Des propos semblables sont tenus par Ramzy Yelda, analyste principal des marchés chez les Producteurs de grains du Québec. « Les bases ont dégringolé au Québec. C’est à cause de la situation dans le porc, des intentions d’ensemencement de maïs qui sont en hausse de 3 % au Québec et de la récolte de maïs brésilienne. Pour donner un comparatif, les bases étaient à 82 $/t la semaine du 13 mars, ensuite à 45 $/t pour la semaine du 17 avril et à 36 $/t pour la semaine du 15 mai. En gros, elles ont chuté de près de 50 % », explique-t-il.
Pour les moins initiés, rappelons que le prix du maïs est fixé à la bourse de Chicago et ajusté selon une valeur locale, qu’on appelle « les bases » dans le jargon. Et, règle générale, les producteurs de maïs du Québec ont eu l’habitude d’avoir des prix légèrement plus élevés que ceux d’autres régions de l’Amérique du Nord, en raison des bases positives au Québec, provenant d’une demande locale forte pour le maïs, notamment par les élevages de porcs et de volailles.
Ce plongeon de la valeur des bases locales s’avère donc un revirement de situation inhabituel et important.
Moins compétitifs sur le marché des exportations
Au Québec, les éleveurs de porcs sont de bons clients pour les producteurs de maïs québécois. La crise du porc et la baisse du cheptel québécois entraîneront une diminution de la demande de maïs que les analystes estiment à de 200 000 à 400 000 tonnes. Les producteurs de maïs doivent donc trouver d’autres clients pour écouler ces volumes, et les regards se tournent vers l’exportation.
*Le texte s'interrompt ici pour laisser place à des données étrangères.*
(* ===== verification/Connection.v ===== *)
(** [http/connection.cpp]: which messages have a body, and the stack of streams through which a body is read or written; and the checks that
    [http/server.cpp] makes of the headers of a request. *)

From Stdlib Require Import String.
From stdpp Require Import numbers list_numbers list.
From S2P Require Import Prelude Stream StreamFilters StreamBuffered Chunked Notify Http.

Definition INVALID : Z := 0.
Definition STATUS_OK : Z := 200.
Definition HEAD : text := str "HEAD".
Definition TRACE : text := str "TRACE".

Definition hasMessageBody (general : GeneralHeaders) (entity : EntityHeaders) (method : text) (status : Z) (includeEmpty : bool) : bool :=
  if bool_decide (method = CONNECT) && ((status =? STATUS_OK) || (status =? INVALID)) then false
  else if (status =? INVALID) && bool_decide (method = TRACE) then false
  else if negb (status =? INVALID) && bool_decide (method = HEAD) then false
  else if ((100 <=? status) && (status <=? 199)) || (status =? 204) || (status =? 304) then false
  else if existsb (fun v => negb (same_text (vp_value v) (str "identity"))) (gh_transferEncoding general) then true
  else if en_contentLength entity =? 0 then includeEmpty
  else if negb (en_contentLength entity =? npos) then true
  else if bool_decide (mt_type (en_contentType entity) = str "multipart") then true
  else negb (status =? INVALID).

(** ** The streams of a body *)

Inductive layer := LChunked | LZlib | LGzip.

(** The filter for one transfer coding; the codings that are not supported are assertions. *)
Definition coding (v : ValueWithParameters) : result layer :=
  if same_text (vp_value v) (str "chunked") then Ok LChunked
  else if same_text (vp_value v) (str "deflate") then Ok LZlib
  else if same_text (vp_value v) (str "gzip") || same_text (vp_value v) (str "x-gzip") then Ok LGzip
  else Err Assertion.

(** The codings from the last to the first, each filter on top of the ones before. *)
Fixpoint codings (l : list ValueWithParameters) : result (list layer) :=
  match l with
  | [] => Ok []
  | v :: l => c ← coding v; cs ← codings l; Ok (c :: cs)
  end.

(** A body: chunked, of a given length, or delimited by itself or by the end of the connection, each with its notifications on top; stacks with
    a compression, which is done by a library, are known by their layers only. *)
Inductive body (P : Type) :=
| BodyChunked (s : NotifyStream (ChunkedStream (SingleplexStream P)))
| BodyLimited (s : NotifyStream (LimitedStream (SingleplexStream P)))
| BodyPlain (s : NotifyStream (SingleplexStream P))
| BodyCoded (base : SingleplexStream P) (layers : list layer).
Arguments BodyChunked {P} s. Arguments BodyLimited {P} s. Arguments BodyPlain {P} s. Arguments BodyCoded {P} base layers.

Section Connection.
Context {P : Type} `{!Stream P}.

(** The stream of the connection, which is buffered if it cannot take bytes back or look for a delimiter. *)
Definition Connection_new (stream : P) (bufferSize : Z) : result (P + BufferedStream P) :=
  assert: supportsRead stream ;;
  assert: supportsWrite stream ;;
  if negb (supportsUnread stream) || negb (supportsFind stream)
  then Ok (inr (snd (BufferedStream_allowPartialReads true (BufferedStream_new bufferSize stream true))))
  else Ok (inl stream).

(** [new NotifyStream(stream)] with its functions; [eof] and [exception] say whether they were given. *)
Definition with_notify {S} (s : S) (eof exception : bool) : NotifyStream S := mkFilter s true (mkNotify false eof exception eof []).

Definition getStream (m_stream : P) (general : GeneralHeaders) (entity : EntityHeaders) (method : text) (status : Z)
    (notifyOnEof notifyOnException forRead : bool) : result (body P) :=
  assert: hasMessageBody general entity method status true ;;
  base ← SingleplexStream_new m_stream (if forRead then ReadSide else WriteSide) false;
  layers ← codings (rev (gh_transferEncoding general));
  match layers with
  | [LChunked] => s ← ChunkedStream_new base true; Ok (BodyChunked (with_notify s notifyOnEof notifyOnException))
  | _ :: _ => Ok (BodyCoded base layers)
  | [] =>
      if negb (en_contentLength entity =? npos) then
        s ← LimitedStream_new base (s64 (en_contentLength entity)) true;
        Ok (BodyLimited (with_notify (snd (LimitedStream_strict true s)) notifyOnEof notifyOnException))
      else Ok (BodyPlain (with_notify base notifyOnEof notifyOnException))
  end.

(** ** Using a body *)

(** A method of the top stream; not for the stacks with compression. *)
Definition on_body {A} (m : forall S, Stream S -> op S A) : op (body P) A := fun b =>
  match b with
  | BodyChunked s => let '(r, s') := m _ _ s in (r, BodyChunked s')
  | BodyLimited s => let '(r, s') := m _ _ s in (r, BodyLimited s')
  | BodyPlain s => let '(r, s') := m _ _ s in (r, BodyPlain s')
  | BodyCoded _ _ => (Err Undefined, b)
  end.

(** The stream of the connection below. *)
Definition connection (b : body P) : P :=
  match b with
  | BodyChunked s => parent (parent (parent s))
  | BodyLimited s => parent (parent (parent s))
  | BodyPlain s => parent (parent s)
  | BodyCoded base _ => parent base
  end.

(** What was notified. *)
Definition notified (b : body P) : list notification :=
  match b with
  | BodyChunked s => n_log (own s)
  | BodyLimited s => n_log (own s)
  | BodyPlain s => n_log (own s)
  | BodyCoded _ _ => []
  end.

(** Sending a body in pieces, and ending it. *)
Fixpoint write_pieces (pieces : list text) (S : Type) (H : Stream S) : op S unit :=
  match pieces with
  | [] => close BOTH
  | p :: pieces => n ← write p; check (n =? zlen p) ≫= fun _ => write_pieces pieces S H
  end.

Definition write_body (pieces : list text) : op (body P) unit := on_body (write_pieces pieces).
Definition read_body (fuel : nat) (len : Z) : op (body P) text := on_body (fun S H => read_all fuel len).
End Connection.

(** ** The checks of a request *)

(** The request is taken, with whether the connection closes after it, or answered with an error, after which the connection may be closed. *)
Inductive verdict := Accepted (general : GeneralHeaders) (willClose : bool) | Rejected (status : Z) (closeConnection : bool).

(** [connection.find(name) != connection.end()] in a set of names without case. *)
Definition has_name (name : text) (l : list text) : bool := existsb (fun x => same_text x name) l.

(** The loop that erases [identity]: erasing the first coding steps the iterator before the beginning, which the language leaves undefined. *)
Fixpoint remove_identity (first : bool) (l : list ValueWithParameters) : result (list ValueWithParameters) :=
  match l with
  | [] => Ok []
  | v :: l =>
      if same_text (vp_value v) (str "identity") then if first then Err Undefined else remove_identity first l
      else l' ← remove_identity false l; Ok (v :: l')
  end.

Definition supported_coding (v : ValueWithParameters) : bool :=
  same_text (vp_value v) (str "deflate") || same_text (vp_value v) (str "gzip") || same_text (vp_value v) (str "x-gzip").

(** All codings but the last: the answer to the first that is refused. *)
Fixpoint check_codings (l : list ValueWithParameters) : option (Z * bool) :=
  match l with
  | [] | [_] => None
  | v :: l => if same_text (vp_value v) (str "chunked") then Some (400, true) else if supported_coding v then check_codings l else Some (501, false)
  end.

Definition check_transferEncoding (l : list ValueWithParameters) : option (Z * bool) :=
  match last l with
  | None => None
  | Some v =>
      if negb (same_text (vp_value v) (str "chunked")) then Some (400, true)
      else if negb (bool_decide (vp_parameters v = [])) then Some (501, true)
      else check_codings l
  end.

Fixpoint check_expect (hasBody : bool) (l : list KeyValueWithParameters) : option (Z * bool) :=
  match l with
  | [] => None
  | e :: l =>
      if same_text (kv_key e) (str "100-continue") then
        if negb (bool_decide (kv_value e = [])) || negb (bool_decide (kv_parameters e = [])) then Some (417, false)
        else if negb hasBody then Some (400, false)
        else check_expect hasBody l
      else Some (417, false)
  end.

Definition set_transferEncoding (l : list ValueWithParameters) (g : GeneralHeaders) : GeneralHeaders :=
  mkGeneral (gh_connection g) (gh_date g) (gh_proxyConnection g) l (gh_trailer g) (gh_upgrade g).
(** [StringSet::insert] *)
Fixpoint insert_name (name : text) (l : list text) : list text :=
  match l with
  | [] => [name]
  | x :: l' => if caseinsensitiveless x name then x :: insert_name name l' else if same_text x name then l else name :: l
  end.
Definition add_connection (name : text) (g : GeneralHeaders) : GeneralHeaders :=
  mkGeneral (insert_name name (gh_connection g)) (gh_date g) (gh_proxyConnection g) (gh_transferEncoding g) (gh_trailer g) (gh_upgrade g).

(** The part of [doRequest] from the version to the expectations. *)
Definition check_request (r : Request) : result verdict :=
  let ver := rl_ver (req_line r) in
  let g := req_general r in
  if negb (major ver =? 1) then Ok (Rejected 505 true)
  else
    let willClose := (Version_eq ver (mkVersion 1 0) && negb (has_name (str "Keep-Alive") (gh_connection g))) || has_name (str "close") (gh_connection g) in
    if Version_ge ver (mkVersion 1 1) && bool_decide (rq_host (req_request r) = []) then Ok (Rejected 400 true)
    else
      te ← remove_identity true (gh_transferEncoding g);
      match check_transferEncoding te with
      | Some (status, closing) => Ok (Rejected status closing)
      | None =>
          let g := set_transferEncoding te g in
          match check_expect (hasMessageBody g (req_entity r) (rl_method (req_line r)) INVALID false) (rq_expect (req_request r)) with
          | Some (status, closing) => Ok (Rejected status closing)
          | None => Ok (Accepted (if present (rq_te (req_request r)) then add_connection (str "TE") g else g) willClose)
          end
      end.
Or, les producteurs d’autres pays sont plus compétitifs et offrent un maïs moins cher. « Si tu regardes l’Ukraine, à la surprise de tout le monde, ils sortent beaucoup plus de maïs et de blé qu’on croyait, et à des prix qui défient toute concurrence. Aussi, en ce moment, la deuxième récolte de maïs du Brésil se dirige vers une production record. Les Brésiliens sont numéro un mondial pour la production de soya et devraient maintenant égaler ou devenir les numéros un mondiaux dans le maïs, devant les Américains. Et ils font un maïs plus cheap. Alors, les acheteurs font quoi? Ils attendent cette récolte monstre qui s’en vient du Brésil et regardent le marché baisser », résume M. Yelda. Ce dernier a l’impression que la baisse du prix du maïs au Québec pourrait se poursuivre pendant un moment. « On va frapper un creux, mais je n’ai pas l’impression qu’on y est encore », fait-il remarquer.
Attention aux dépenses
Après trois ans de prix mirobolants dans le maïs, ce cycle baissier était prévisible, dit Simon Brière, de la firme de courtage R.J. O’Brien, qui estime que l’endettement fera mal. « Je le disais à mes clients : « Faites attention de ne pas vous habituer à vendre du maïs à 400 $/t et penser que c’est la norme. » Ceux qui achètent du maïs à 400 $/t, comme les élevages, et même l’éthanol, ce n’était pas soutenable pour eux à ces prix-là. Alors, mis à part les aléas météo, les prix risquent d’être plus faibles cette année à la récolte », affirme l’analyste. Le danger, précise-t-il, concerne les producteurs de grains qui ont dépensé en machinerie, en équipement ou même en achat de terre, sans considérer que la situation prendrait une tangente négative. « Il faut toujours passer ses dépenses au peigne fin. Est-ce que c’est du gravy ou de l’investissement? Car le niveau d’endettement, ça va être plus difficile cette année, avec des prix plus bas et surtout avec les taux d’intérêt plus élevés. Je ne dis pas qu’il y aura une crise [dans la production de grains], car plusieurs ont fait du cash pendant trois années exceptionnelles, mais cette année, la rentabilité risque d’être beaucoup plus faible au Québec », anticipe M. Brière.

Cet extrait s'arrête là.